> _Assignment_:
From the records below, state how many lines include the word "failed", giving only that number.

Dataset entries
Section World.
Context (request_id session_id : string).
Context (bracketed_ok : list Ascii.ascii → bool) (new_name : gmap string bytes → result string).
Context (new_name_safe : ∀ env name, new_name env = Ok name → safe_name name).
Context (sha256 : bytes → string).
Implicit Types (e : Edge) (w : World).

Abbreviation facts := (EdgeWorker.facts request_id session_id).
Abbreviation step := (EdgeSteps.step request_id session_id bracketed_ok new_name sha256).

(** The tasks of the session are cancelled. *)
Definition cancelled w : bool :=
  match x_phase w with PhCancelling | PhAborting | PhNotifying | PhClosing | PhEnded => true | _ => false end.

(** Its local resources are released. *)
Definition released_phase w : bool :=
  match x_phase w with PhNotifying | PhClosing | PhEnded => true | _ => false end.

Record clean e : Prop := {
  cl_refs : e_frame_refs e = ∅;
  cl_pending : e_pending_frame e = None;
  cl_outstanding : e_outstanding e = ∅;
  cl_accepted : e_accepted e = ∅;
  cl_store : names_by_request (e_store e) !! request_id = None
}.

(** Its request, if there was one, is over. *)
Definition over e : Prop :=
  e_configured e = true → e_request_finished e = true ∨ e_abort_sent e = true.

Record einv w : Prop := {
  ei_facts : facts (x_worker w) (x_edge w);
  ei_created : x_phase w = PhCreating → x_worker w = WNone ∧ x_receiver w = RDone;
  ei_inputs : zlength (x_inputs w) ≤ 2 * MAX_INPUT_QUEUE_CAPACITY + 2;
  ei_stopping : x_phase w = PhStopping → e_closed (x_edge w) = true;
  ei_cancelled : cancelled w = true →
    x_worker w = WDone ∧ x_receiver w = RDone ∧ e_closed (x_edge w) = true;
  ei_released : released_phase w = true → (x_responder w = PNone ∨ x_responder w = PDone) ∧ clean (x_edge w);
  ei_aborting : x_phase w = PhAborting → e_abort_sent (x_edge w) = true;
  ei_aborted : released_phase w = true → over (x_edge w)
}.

--

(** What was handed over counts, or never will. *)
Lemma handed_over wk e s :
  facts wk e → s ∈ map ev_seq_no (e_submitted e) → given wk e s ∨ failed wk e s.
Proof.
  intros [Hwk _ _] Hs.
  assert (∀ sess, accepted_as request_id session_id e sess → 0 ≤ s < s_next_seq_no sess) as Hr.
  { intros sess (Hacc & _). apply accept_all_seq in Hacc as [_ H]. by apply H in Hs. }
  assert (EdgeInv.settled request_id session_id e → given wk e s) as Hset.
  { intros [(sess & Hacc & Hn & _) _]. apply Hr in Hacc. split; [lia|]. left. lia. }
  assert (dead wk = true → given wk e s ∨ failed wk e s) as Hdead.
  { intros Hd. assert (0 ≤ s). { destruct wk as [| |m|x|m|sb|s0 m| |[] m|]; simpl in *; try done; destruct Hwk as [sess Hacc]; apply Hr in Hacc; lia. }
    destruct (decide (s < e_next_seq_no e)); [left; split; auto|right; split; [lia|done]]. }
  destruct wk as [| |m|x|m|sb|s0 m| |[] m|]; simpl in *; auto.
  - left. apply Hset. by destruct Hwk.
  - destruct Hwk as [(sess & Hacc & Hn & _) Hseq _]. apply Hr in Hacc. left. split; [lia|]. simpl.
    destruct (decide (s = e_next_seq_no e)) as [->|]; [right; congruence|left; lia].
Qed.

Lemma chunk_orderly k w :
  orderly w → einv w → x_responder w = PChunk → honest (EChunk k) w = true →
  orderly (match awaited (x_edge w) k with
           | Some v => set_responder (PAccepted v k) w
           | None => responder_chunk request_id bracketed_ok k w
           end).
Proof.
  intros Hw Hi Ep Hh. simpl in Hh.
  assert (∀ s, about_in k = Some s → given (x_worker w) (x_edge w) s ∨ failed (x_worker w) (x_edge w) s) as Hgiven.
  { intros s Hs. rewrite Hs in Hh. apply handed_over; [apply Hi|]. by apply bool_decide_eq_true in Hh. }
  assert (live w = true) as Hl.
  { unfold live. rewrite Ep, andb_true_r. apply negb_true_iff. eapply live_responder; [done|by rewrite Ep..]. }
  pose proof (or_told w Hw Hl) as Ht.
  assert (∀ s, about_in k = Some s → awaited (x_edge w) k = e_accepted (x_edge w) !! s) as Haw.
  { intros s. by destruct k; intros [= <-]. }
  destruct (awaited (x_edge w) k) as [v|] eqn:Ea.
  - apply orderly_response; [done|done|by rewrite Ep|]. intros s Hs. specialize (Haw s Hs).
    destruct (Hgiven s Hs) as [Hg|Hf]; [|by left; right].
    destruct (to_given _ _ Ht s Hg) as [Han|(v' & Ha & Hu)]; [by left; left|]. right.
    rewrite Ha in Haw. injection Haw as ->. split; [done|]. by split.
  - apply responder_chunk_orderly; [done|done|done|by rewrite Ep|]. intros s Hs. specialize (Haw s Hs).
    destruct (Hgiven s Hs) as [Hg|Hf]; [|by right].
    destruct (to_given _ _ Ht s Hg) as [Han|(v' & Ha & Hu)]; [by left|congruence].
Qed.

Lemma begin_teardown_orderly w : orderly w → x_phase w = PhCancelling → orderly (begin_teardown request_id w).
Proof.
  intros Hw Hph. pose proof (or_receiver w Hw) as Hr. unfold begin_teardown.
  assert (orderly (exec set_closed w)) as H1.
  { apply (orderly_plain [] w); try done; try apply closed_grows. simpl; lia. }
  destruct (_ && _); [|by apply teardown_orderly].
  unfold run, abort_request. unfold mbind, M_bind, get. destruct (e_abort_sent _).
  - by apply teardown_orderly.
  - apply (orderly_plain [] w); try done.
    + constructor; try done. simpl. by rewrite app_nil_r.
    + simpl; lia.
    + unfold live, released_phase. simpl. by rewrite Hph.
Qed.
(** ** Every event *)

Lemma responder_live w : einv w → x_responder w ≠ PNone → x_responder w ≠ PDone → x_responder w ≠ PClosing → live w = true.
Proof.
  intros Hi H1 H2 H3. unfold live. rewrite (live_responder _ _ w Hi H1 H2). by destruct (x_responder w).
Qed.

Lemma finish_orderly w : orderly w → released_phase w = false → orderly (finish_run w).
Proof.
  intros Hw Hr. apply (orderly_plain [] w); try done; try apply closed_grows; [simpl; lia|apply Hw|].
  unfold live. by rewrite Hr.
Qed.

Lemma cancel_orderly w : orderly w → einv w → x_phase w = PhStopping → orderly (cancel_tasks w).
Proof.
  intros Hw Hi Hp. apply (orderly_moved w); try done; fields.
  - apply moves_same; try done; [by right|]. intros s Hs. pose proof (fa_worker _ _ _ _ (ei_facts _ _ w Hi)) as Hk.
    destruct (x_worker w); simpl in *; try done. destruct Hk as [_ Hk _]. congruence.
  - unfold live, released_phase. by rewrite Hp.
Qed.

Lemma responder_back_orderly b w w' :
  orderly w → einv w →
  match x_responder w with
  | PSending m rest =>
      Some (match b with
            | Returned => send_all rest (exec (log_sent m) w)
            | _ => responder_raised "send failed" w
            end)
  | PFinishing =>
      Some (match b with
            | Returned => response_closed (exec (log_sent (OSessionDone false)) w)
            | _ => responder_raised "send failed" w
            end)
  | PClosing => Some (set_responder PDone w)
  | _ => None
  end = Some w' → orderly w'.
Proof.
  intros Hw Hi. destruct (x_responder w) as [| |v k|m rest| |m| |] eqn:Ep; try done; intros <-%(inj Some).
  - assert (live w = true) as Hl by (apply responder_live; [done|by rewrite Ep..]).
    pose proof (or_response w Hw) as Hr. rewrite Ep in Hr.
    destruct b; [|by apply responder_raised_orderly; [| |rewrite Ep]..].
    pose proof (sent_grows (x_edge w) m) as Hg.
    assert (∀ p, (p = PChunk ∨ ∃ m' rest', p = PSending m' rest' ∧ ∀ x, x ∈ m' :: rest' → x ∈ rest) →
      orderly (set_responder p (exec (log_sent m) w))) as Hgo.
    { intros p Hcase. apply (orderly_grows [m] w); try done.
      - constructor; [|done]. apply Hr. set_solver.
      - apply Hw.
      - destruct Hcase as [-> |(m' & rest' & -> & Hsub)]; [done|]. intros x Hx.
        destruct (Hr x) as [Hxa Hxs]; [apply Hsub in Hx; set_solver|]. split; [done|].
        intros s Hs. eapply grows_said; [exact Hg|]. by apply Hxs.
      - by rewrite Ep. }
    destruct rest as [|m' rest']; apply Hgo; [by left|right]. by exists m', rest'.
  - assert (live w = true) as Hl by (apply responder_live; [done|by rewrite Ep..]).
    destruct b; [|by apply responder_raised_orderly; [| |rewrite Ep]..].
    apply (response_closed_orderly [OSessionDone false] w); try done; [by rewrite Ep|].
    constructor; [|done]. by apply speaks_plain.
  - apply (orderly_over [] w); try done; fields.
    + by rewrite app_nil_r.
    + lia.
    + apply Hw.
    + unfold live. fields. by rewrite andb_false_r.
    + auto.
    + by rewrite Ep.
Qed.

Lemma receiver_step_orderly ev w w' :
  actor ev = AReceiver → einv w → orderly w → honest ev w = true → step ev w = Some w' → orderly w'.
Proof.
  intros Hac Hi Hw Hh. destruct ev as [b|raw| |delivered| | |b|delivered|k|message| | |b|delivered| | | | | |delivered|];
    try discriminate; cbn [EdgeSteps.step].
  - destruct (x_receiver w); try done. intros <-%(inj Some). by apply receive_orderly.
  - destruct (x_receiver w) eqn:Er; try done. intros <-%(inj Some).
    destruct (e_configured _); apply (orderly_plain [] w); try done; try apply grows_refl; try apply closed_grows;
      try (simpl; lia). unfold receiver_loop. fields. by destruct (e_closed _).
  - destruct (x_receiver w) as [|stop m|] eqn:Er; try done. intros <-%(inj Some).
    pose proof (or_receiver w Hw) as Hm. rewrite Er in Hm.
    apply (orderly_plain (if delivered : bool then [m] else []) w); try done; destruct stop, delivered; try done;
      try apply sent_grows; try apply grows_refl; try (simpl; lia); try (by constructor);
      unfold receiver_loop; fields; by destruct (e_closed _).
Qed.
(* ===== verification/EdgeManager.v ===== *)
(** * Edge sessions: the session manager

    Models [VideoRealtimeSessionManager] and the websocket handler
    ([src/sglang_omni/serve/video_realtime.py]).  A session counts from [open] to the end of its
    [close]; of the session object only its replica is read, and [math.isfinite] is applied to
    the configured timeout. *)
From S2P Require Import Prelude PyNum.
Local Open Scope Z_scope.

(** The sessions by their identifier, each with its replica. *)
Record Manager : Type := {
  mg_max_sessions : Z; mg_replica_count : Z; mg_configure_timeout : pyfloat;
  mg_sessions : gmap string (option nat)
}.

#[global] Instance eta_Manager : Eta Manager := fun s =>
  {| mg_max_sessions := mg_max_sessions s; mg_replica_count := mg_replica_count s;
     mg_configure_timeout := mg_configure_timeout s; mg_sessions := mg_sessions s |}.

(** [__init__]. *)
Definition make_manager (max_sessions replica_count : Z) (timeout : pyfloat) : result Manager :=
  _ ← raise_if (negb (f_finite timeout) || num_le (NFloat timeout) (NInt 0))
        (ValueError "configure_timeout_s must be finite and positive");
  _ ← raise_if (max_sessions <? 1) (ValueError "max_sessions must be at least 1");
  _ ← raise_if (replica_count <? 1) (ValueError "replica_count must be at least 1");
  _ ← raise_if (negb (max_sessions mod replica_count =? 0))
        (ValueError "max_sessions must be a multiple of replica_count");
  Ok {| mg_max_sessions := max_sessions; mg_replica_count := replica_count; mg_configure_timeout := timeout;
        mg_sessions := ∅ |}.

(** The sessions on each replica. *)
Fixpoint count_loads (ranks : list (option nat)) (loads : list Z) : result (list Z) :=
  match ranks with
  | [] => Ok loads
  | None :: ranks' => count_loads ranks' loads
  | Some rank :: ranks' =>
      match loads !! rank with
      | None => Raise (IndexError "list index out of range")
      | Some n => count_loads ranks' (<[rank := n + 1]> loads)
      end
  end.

> _Your response_:
5